(* ===== verification/DeviceSpec.v ===== *)
(** What the emulated device promises its controller, as functions on its
    memory: [dev_serve] gives the memory after a command and the content of
    the acknowledge.  [execute_serve] shows that the emulator does just that,
    on the success and the error branches of every command. *)

From S2P Require Import Prelude Gvcp Gvsp Text Bootstrap Zip Url Emulator DeviceControl.

(** * Memory *)

Definition block (m : bytes) (a n : Z) : bytes := default [] (get_range m a (a + n)).
Definition word (m : bytes) (a : Z) : Z := be_decode (block m a 4).
Definition in_mem (m : bytes) (a n : Z) : bool := a + n <=? zlen m.

(** The value the device stores: a device with a largest packet size rounds
    the size field of the packet-size register down to it. *)
Definition clamp (mx : option Z) (a v : Z) : Z :=
  match mx with
  | Some max =>
      if a =? STREAM_CHANNEL_PACKET_SIZE
      then Z.lor (Z.land v (Z.lxor U32_MAX SCPS_PACKET_SIZE_MASK)) (Z.min (Z.land v SCPS_PACKET_SIZE_MASK) max)
      else v
  | None => v
  end.

(** Writes in order up to the first address outside the memory; [false] when
    there is one. *)
Fixpoint write_pairs (mx : option Z) (m : bytes) (pairs : list (Z * Z)) : bytes * bool :=
  match pairs with
  | [] => (m, true)
  | (a, v) :: pairs =>
      if in_mem m a 4 then write_pairs mx (splice m a (be_encode 4 (clamp mx a v))) pairs else (m, false)
  end.

(** * The contract of a command *)

(** The memory after the command, the status and the payload of its
    acknowledge.  Resend requests draw none and are not here. *)
Definition dev_serve (mx : option Z) (m : bytes) (c : HostCmd) : bytes * (Z * bytes) :=
  match c with
  | HReadReg addrs =>
      (m, if forallb (fun a => in_mem m a 4) addrs
          then (STATUS_SUCCESS, (word m <$> addrs) ≫= be_encode 4)
          else (STATUS_INVALID_ADDRESS, []))
  | HWriteReg pairs =>
      let '(m', ok) := write_pairs mx m pairs in
      (m', if ok : bool then (STATUS_SUCCESS, be_encode 4 (zlen pairs)) else (STATUS_INVALID_ADDRESS, []))
  | HReadMem a n =>
      (m, if in_mem m a n && (n <=? DATA_SIZE_MAX) then (STATUS_SUCCESS, be_encode 4 a ++ block m a n)
          else (STATUS_INVALID_ADDRESS, []))
  | HWriteMem a data =>
      if in_mem m a (zlen data) then (splice m a data, (STATUS_SUCCESS, be_encode 4 (zlen data)))
      else (m, (STATUS_INVALID_ADDRESS, []))
  | HResend _ _ _ _ => (m, (STATUS_SUCCESS, []))
  end.

Definition answer_of (c : HostCmd) : Z :=
  match c with
  | HReadReg _ => READ_REGISTER_ACK
  | HWriteReg _ => WRITE_REGISTER_ACK
  | HReadMem _ _ => READ_MEMORY_ACK
  | HWriteMem _ _ => WRITE_MEMORY_ACK
  | HResend _ _ _ _ => PACKET_RESEND_CMD
  end.

(** The commands the control worker sends. *)
Definition worker_cmd (c : HostCmd) : Prop :=
  HostCmd_ok c /\
  match c with HWriteMem _ data => bytes_ok data | HResend _ _ _ _ => False | _ => True end.

(** * The emulator keeps the contract *)

Lemma block_read m a n : 0 <= a -> 0 <= n -> a + n <= zlen m -> get_range m a (a + n) = Some (block m a n).
Proof. intros. unfold block. by rewrite get_range_is_Some by lia. Qed.

Lemma zlen_block m a n : 0 <= a -> 0 <= n -> a + n <= zlen m -> zlen (block m a n) = n.
Proof. intros. pose proof (block_read m a n) as E. apply get_range_Some in E as (_ & _ & E & _); lia. Qed.

Lemma block_ok m a n : bytes_ok m -> bytes_ok (block m a n).
Proof.
  intros H. unfold block. destruct (get_range m a (a + n)) eqn:E; [|by constructor]. by eapply get_range_ok.
Qed.

Lemma word_range m a : bytes_ok m -> 0 <= a -> a + 4 <= zlen m -> u32_ok (word m a).
Proof.
  intros Hm Ha Hl. pose proof (zlen_block m a 4 Ha ltac:(lia) Hl) as E. apply be_decode_4; [by apply block_ok|].
  unfold zlen in E. lia.
Qed.

Lemma word_block m a : bytes_ok m -> 0 <= a -> a + 4 <= zlen m -> be_encode 4 (word m a) = block m a 4.
Proof.
  intros Hm Ha Hl. pose proof (zlen_block m a 4 Ha ltac:(lia) Hl) as E.
  pose proof (be_encode_decode (block m a 4) (block_ok m a 4 Hm)) as H.
  replace (length (block m a 4)) with 4%nat in H by (unfold zlen in E; lia). done.
Qed.

Lemma read_registers_values_word d addrs :
  dev_ok d -> Forall u32_ok addrs ->
  read_registers_values d (chunks4 (addrs ≫= be_encode 4)) =
    Some (if forallb (fun a => in_mem (d_mem d) a 4) addrs
          then Some ((word (d_mem d) <$> addrs) ≫= be_encode 4) else None).
Proof.
  intros Hd. induction 1 as [|a addrs Ha _ IH]; [done|].
  rewrite bind_cons, chunks4_be_encode_4. cbn [read_registers_values]. rewrite be_decode_encode4 by done.
  cbn [forallb]. unfold in_mem at 1. destruct (_ <? _) eqn:E; [by replace (_ <=? _) with false by lia|].
  replace (_ <=? _) with true by lia. cbn [andb]. unfold mem_read.
  rewrite block_read by width_lia. rewrite IH. cbn [mbind option_bind]. destruct (forallb _ addrs); [|done].
  rewrite fmap_cons, bind_cons, word_block; [done|by destruct Hd|width_lia|lia].
Qed.

Lemma d_mem_id (d : GigeDevice) : d <| d_mem := d_mem d |> = d.
Proof. by destruct d. Qed.

Lemma write_pairs_ok mx m pairs :
  bytes_ok m -> Forall (fun '(a, v) => u32_ok a /\ u32_ok v) pairs ->
  bytes_ok (write_pairs mx m pairs).1 /\ zlen (write_pairs mx m pairs).1 = zlen m.
Proof.
  intros Hm Hp. revert m Hm. induction Hp as [|[a v] pairs [Ha _] _ IH]; intros m Hm; [done|]. simpl.
  destruct (in_mem m a 4) eqn:E; [|done]. unfold in_mem in E.
  destruct (IH (splice m a (be_encode 4 (clamp mx a v)))) as [H1 H2].
  { apply splice_bytes_ok; [done|apply be_encode_ok]. }
  split; [done|]. rewrite H2. apply zlen_splice; [width_lia|]. rewrite zlen_be_encode. lia.
Qed.

Lemma write_registers_loop_pairs pairs d ft st :
  dev_ok d -> Forall (fun '(a, v) => u32_ok a /\ u32_ok v) pairs ->
  exists ft' st', write_registers_loop d pairs ft st =
    Some (d <| d_mem := (write_pairs (d_max_packet_size d) (d_mem d) pairs).1 |>,
          if (write_pairs (d_max_packet_size d) (d_mem d) pairs).2 then Some (ft', st') else None).
Proof.
  intros Hd Hp. revert d ft st Hd. induction Hp as [|[a v] pairs [Ha Hv] _ IH]; intros d ft st Hd.
  { exists ft, st. simpl. by rewrite d_mem_id. }
  simpl. unfold in_mem. destruct (_ <? _) eqn:E.
  { replace (_ <=? _) with false by lia. exists ft, st. simpl. by rewrite d_mem_id. }
  replace (_ <=? _) with true by lia.
  match goal with |- context [write_reg d a ?w] => assert (w = clamp (d_max_packet_size d) a v) as -> end.
  { unfold clamp. destruct (a =? _), (d_max_packet_size d); done. }
  set (v' := clamp _ _ _). unfold write_reg.
  destruct (mem_write_ok d a (be_encode 4 v')) as [-> Hd'];
    [done|width_lia|rewrite zlen_be_encode; lia|apply be_encode_ok|].
  cbn [mbind option_bind].
  match goal with |- context [write_registers_loop ?d1 pairs ?x ?y] => destruct (IH d1 x y Hd') as (ft' & st' & ->) end.
  exists ft', st'. done.
Qed.

(** A command of the worker is executed as the contract says. *)
Lemma execute_serve d c id m' status payload :
  dev_ok d -> worker_cmd c -> u16_ok id ->
  dev_serve (d_max_packet_size d) (d_mem d) c = (m', (status, payload)) ->
  exists r, execute d (host_cmd c id) = Some (d <| d_mem := m' |>, r) /\
    re_reply r = Some (ack status (answer_of c) id payload).
Proof.
  intros Hd [Hc Hb] Hid. pose proof (dv_len d Hd) as Hlen. unfold MEM_SIZE in Hlen.
  destruct c as [addrs|pairs|a n|a data|]; [..|done]; unfold execute, host_cmd;
    cbn -[be_encode get_range get_to get_from Z.land MEM_SIZE DATA_SIZE_MAX].
  - intros [= <- E]. unfold read_registers. cbn [cmd_payload cmd_req_id].
    rewrite read_registers_values_word by (done || apply Hc). cbn [mbind option_bind]. eexists. rewrite d_mem_id. split; [done|].
    destruct (forallb _ _); injection E as <- <-; done.
  - destruct (write_pairs _ _ pairs) as [m1 ok] eqn:Ew. intros [= <- E]. unfold write_registers. cbn [cmd_payload cmd_req_id].
    rewrite chunks8_pairs by apply Hc.
    destruct (write_registers_loop_pairs pairs d None false Hd (proj1 Hc)) as (ft & st & ->). cbn [mbind option_bind].
    rewrite Ew. cbn [fst snd]. eexists. split; [done|]. destruct ok; injection E as <- <-; [|done].
    cbn [re_reply]. rewrite zlen_bind_pairs. do 3 f_equal. rewrite Z.mul_comm, Z.div_mul by done.
    apply wrap_small. destruct Hc as [_ Hc]. pose proof (zlen_nonneg pairs). width_lia.
  - intros [= <- E]. unfold read_memory. cbn [cmd_payload cmd_req_id].
    rewrite get_to_app by (by rewrite zlen_be_encode). cbn [fmap option_fmap option_map].
    rewrite be_decode_encode4 by apply Hc.
    pose proof (get_range_app (be_encode 4 a) (be_encode 4 n) [] 4 8) as Hr.
    rewrite app_nil_r, !zlen_be_encode in Hr. rewrite Hr by done. cbn [fmap option_fmap option_map].
    destruct Hc as [Ha Hn]. rewrite be_decode_encode4 by width_lia.
    change 65535 with (Z.ones 16). rewrite Z.land_ones, Z.mod_small by width_lia.
    unfold in_mem in E. replace ((a + n <=? zlen (d_mem d)) && (n <=? DATA_SIZE_MAX))
      with (negb ((zlen (d_mem d) <? a + n) || (DATA_SIZE_MAX <? n))) in E by lia.
    destruct (_ || _) eqn:Eb; cbn [negb] in E; injection E as <- <-.
    + cbn [mbind option_bind]. eexists. by rewrite d_mem_id.
    + unfold mem_read. rewrite block_read by width_lia. cbn [mbind option_bind]. eexists. rewrite d_mem_id. split; [done|].
      cbn [re_reply Reaction_reply]. do 3 f_equal. f_equal. apply wrap_small. width_lia.
  - destruct Hc as [Ha Hn]. unfold write_memory. cbn [cmd_payload cmd_req_id].
    rewrite get_to_app by (by rewrite zlen_be_encode). cbn [fmap option_fmap option_map].
    rewrite be_decode_encode4 by done. rewrite get_from_app by (by rewrite zlen_be_encode).
    change (default [] (Some data)) with data. unfold in_mem. destruct (_ <? _) eqn:E.
    + replace (_ <=? _) with false by lia. intros [= <- <- <-]. cbn [mbind option_bind]. eexists. by rewrite d_mem_id.
    + replace (_ <=? _) with true by lia. intros [= <- <- <-].
      destruct (mem_write_ok d a data) as [E2 _]; [done|width_lia|lia|done|].
      rewrite E2. cbn [mbind option_bind]. eexists. split; [done|].
      cbn [re_reply Reaction_reply]. do 3 f_equal. apply wrap_small. pose proof (zlen_nonneg data). unfold DATA_SIZE_MAX in Hn. lia.
Qed.

(** The contract keeps the memory well formed. *)
Lemma dev_serve_ok d c m' a :
  dev_ok d -> worker_cmd c -> dev_serve (d_max_packet_size d) (d_mem d) c = (m', a) -> dev_ok (d <| d_mem := m' |>).
Proof.
  intros [D1 D2 D3] [Hc Hb] E. assert (bytes_ok m' /\ zlen m' = zlen (d_mem d)) as [H1 H2]; [|split; [by rewrite <- D1|done|done]].
  destruct c as [addrs|pairs|x n|x data|]; simpl in E; try (by simplify_eq).
  - destruct (write_pairs _ _ pairs) as [m1 ok] eqn:Ew. injection E as <- _.
    pose proof (write_pairs_ok (d_max_packet_size d) (d_mem d) pairs D2 (proj1 Hc)) as H. by rewrite Ew in H.
  - unfold in_mem in E. destruct (_ <=? _) eqn:El; injection E as <- _; [|done].
    split; [by apply splice_bytes_ok|]. apply zlen_splice; [destruct Hc; width_lia|lia].
Qed.

Lemma zlen_bind_words (m : bytes) addrs : zlen ((word m <$> addrs) ≫= be_encode 4) = 4 * zlen addrs.
Proof. rewrite zlen_bind_be4. unfold zlen. by rewrite length_fmap. Qed.

(** The acknowledge of a command parses as the contract's answer. *)
Lemma dev_serve_payload_fits mx m c :
  worker_cmd c -> zlen (dev_serve mx m c).2.2 <= U16_MAX /\ u16_ok (dev_serve mx m c).2.1.
Proof.
  intros [Hc _]. assert (u16_ok STATUS_SUCCESS /\ u16_ok STATUS_INVALID_ADDRESS) as [Hs He] by (split; const_range).
  destruct c as [addrs|pairs|a n|a data|]; simpl; unfold in_mem.
  - destruct (forallb _ _); simpl; [|by rewrite zlen_nil]. rewrite zlen_bind_words. by destruct Hc.
  - destruct (write_pairs _ _ _) as [m1 []]; simpl; [by rewrite zlen_be_encode|by rewrite zlen_nil].
  - destruct (_ && _) eqn:E; simpl; [|by rewrite zlen_nil]. rewrite zlen_app, zlen_be_encode. split; [|done].
    unfold block. destruct (get_range m a (a + n)) eqn:Eg; simpl; [|rewrite zlen_nil; width_lia].
    apply get_range_Some in Eg as (_ & _ & Eg & _). destruct Hc. unfold DATA_SIZE_MAX in *. width_lia.
  - destruct (_ <=? _); simpl; [by rewrite zlen_be_encode|by rewrite zlen_nil].
  - by rewrite zlen_nil.
Qed.

(** * Memory in pieces *)

Lemma block_split m a n k :
  0 <= a -> 0 <= n -> 0 <= k -> a + n + k <= zlen m -> block m a (n + k) = block m a n ++ block m (a + n) k.
Proof.
  intros. unfold block. rewrite !get_range_is_Some by lia. simpl. unfold id.
  replace (Z.to_nat (a + (n + k) - a)) with (Z.to_nat n + Z.to_nat k)%nat by lia.
  rewrite <- take_take_drop, drop_drop. repeat f_equal; lia.
Qed.

Lemma block_take m a n k :
  0 <= a -> 0 <= k <= n -> a + n <= zlen m -> take (Z.to_nat k) (block m a n) = block m a k.
Proof.
  intros. replace n with (k + (n - k)) by lia. rewrite block_split by lia.
  rewrite take_app_le, take_ge; [done|..]; pose proof (zlen_block m a k); unfold zlen in *; lia.
Qed.

Lemma splice_nil {A} (l : list A) i : splice l i [] = l.
Proof. unfold splice. simpl. rewrite Nat.add_0_r. apply take_drop. Qed.

(** Two neighbouring pieces are one. *)
Lemma splice_splice {A} (l p q : list A) i :
  0 <= i -> i + zlen p + zlen q <= zlen l -> splice (splice l i p) (i + zlen p) q = splice l i (p ++ q).
Proof.
  intros Hi Hl. pose proof (zlen_nonneg p). pose proof (zlen_nonneg q). apply list_eq. intros k.
  rewrite !splice_lookup; rewrite ?zlen_splice, ?zlen_app by lia; [|lia..]. unfold zlen in *.
  repeat case_decide; try lia; [by rewrite lookup_app_r by lia; f_equal; lia|by rewrite lookup_app_l by lia|done].
Qed.

Lemma write_pairs_app mx m l k :
  write_pairs mx m (l ++ k) =
  if (write_pairs mx m l).2 then write_pairs mx (write_pairs mx m l).1 k else ((write_pairs mx m l).1, false).
Proof.
  revert m. induction l as [|[a v] l IH]; intros m; [done|]. simpl. destruct (in_mem m a 4); [apply IH|done].
Qed.

Lemma word_splice_other m a b data :
  0 <= a -> a + zlen data <= zlen m -> b + 4 <= a \/ a + zlen data <= b -> word (splice m a data) b = word m b.
Proof. intros Ha Hl Hb. unfold word, block. by rewrite get_range_splice_other. Qed.

Lemma word_write_pairs mx m pairs b :
  Forall (fun '(a, v) => u32_ok a /\ u32_ok v) pairs -> Forall (fun '(a, _) => b + 4 <= a \/ a + 4 <= b) pairs ->
  word (write_pairs mx m pairs).1 b = word m b.
Proof.
  intros Hp Hb. revert m. induction Hp as [|[a v] pairs [Ha _] _ IH]; intros m; [done|]. simpl.
  apply Forall_cons in Hb as [Hab Hb]. unfold in_mem. destruct (_ <=? _) eqn:E; [|done].
  rewrite IH by done. apply word_splice_other; rewrite ?zlen_be_encode; [width_lia|lia..].
Qed.

Lemma in_mem_range m addrs : forallb (fun a => in_mem m a 4) addrs = true -> Forall (fun a => a + 4 <= zlen m) addrs.
Proof.
  intros H. apply Forall_forall. intros a Ha. rewrite forallb_forall in H. unfold in_mem in H.
  apply list_elem_of_In, H in Ha. lia.
Qed.

(** The parser finds the words of a register acknowledge. *)
Lemma decode_words m addrs :
  bytes_ok m -> Forall u32_ok addrs -> forallb (fun a => in_mem m a 4) addrs = true ->
  be_decode <$> chunks4 ((word m <$> addrs) ≫= be_encode 4) = word m <$> addrs.
Proof.
  intros Hm Ha Hin. rewrite <- (app_nil_r (_ ≫= _)), decode_words_bind; [simpl; by rewrite app_nil_r|].
  apply Forall_fmap. apply in_mem_range in Hin. eapply Forall_impl; [apply Forall_and; split; [exact Ha|exact Hin]|].
  intros a [? ?]. simpl. apply word_range; [done|width_lia|done].
Qed.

------------------------------

Filter the material above down to the lines that hold the word "bool".

## [Task answer]
Definition in_mem (m : bytes) (a n : Z) : bool := a + n <=? zlen m.
Fixpoint write_pairs (mx : option Z) (m : bytes) (pairs : list (Z * Z)) : bytes * bool :=
      (m', if ok : bool then (STATUS_SUCCESS, be_encode 4 (zlen pairs)) else (STATUS_INVALID_ADDRESS, []))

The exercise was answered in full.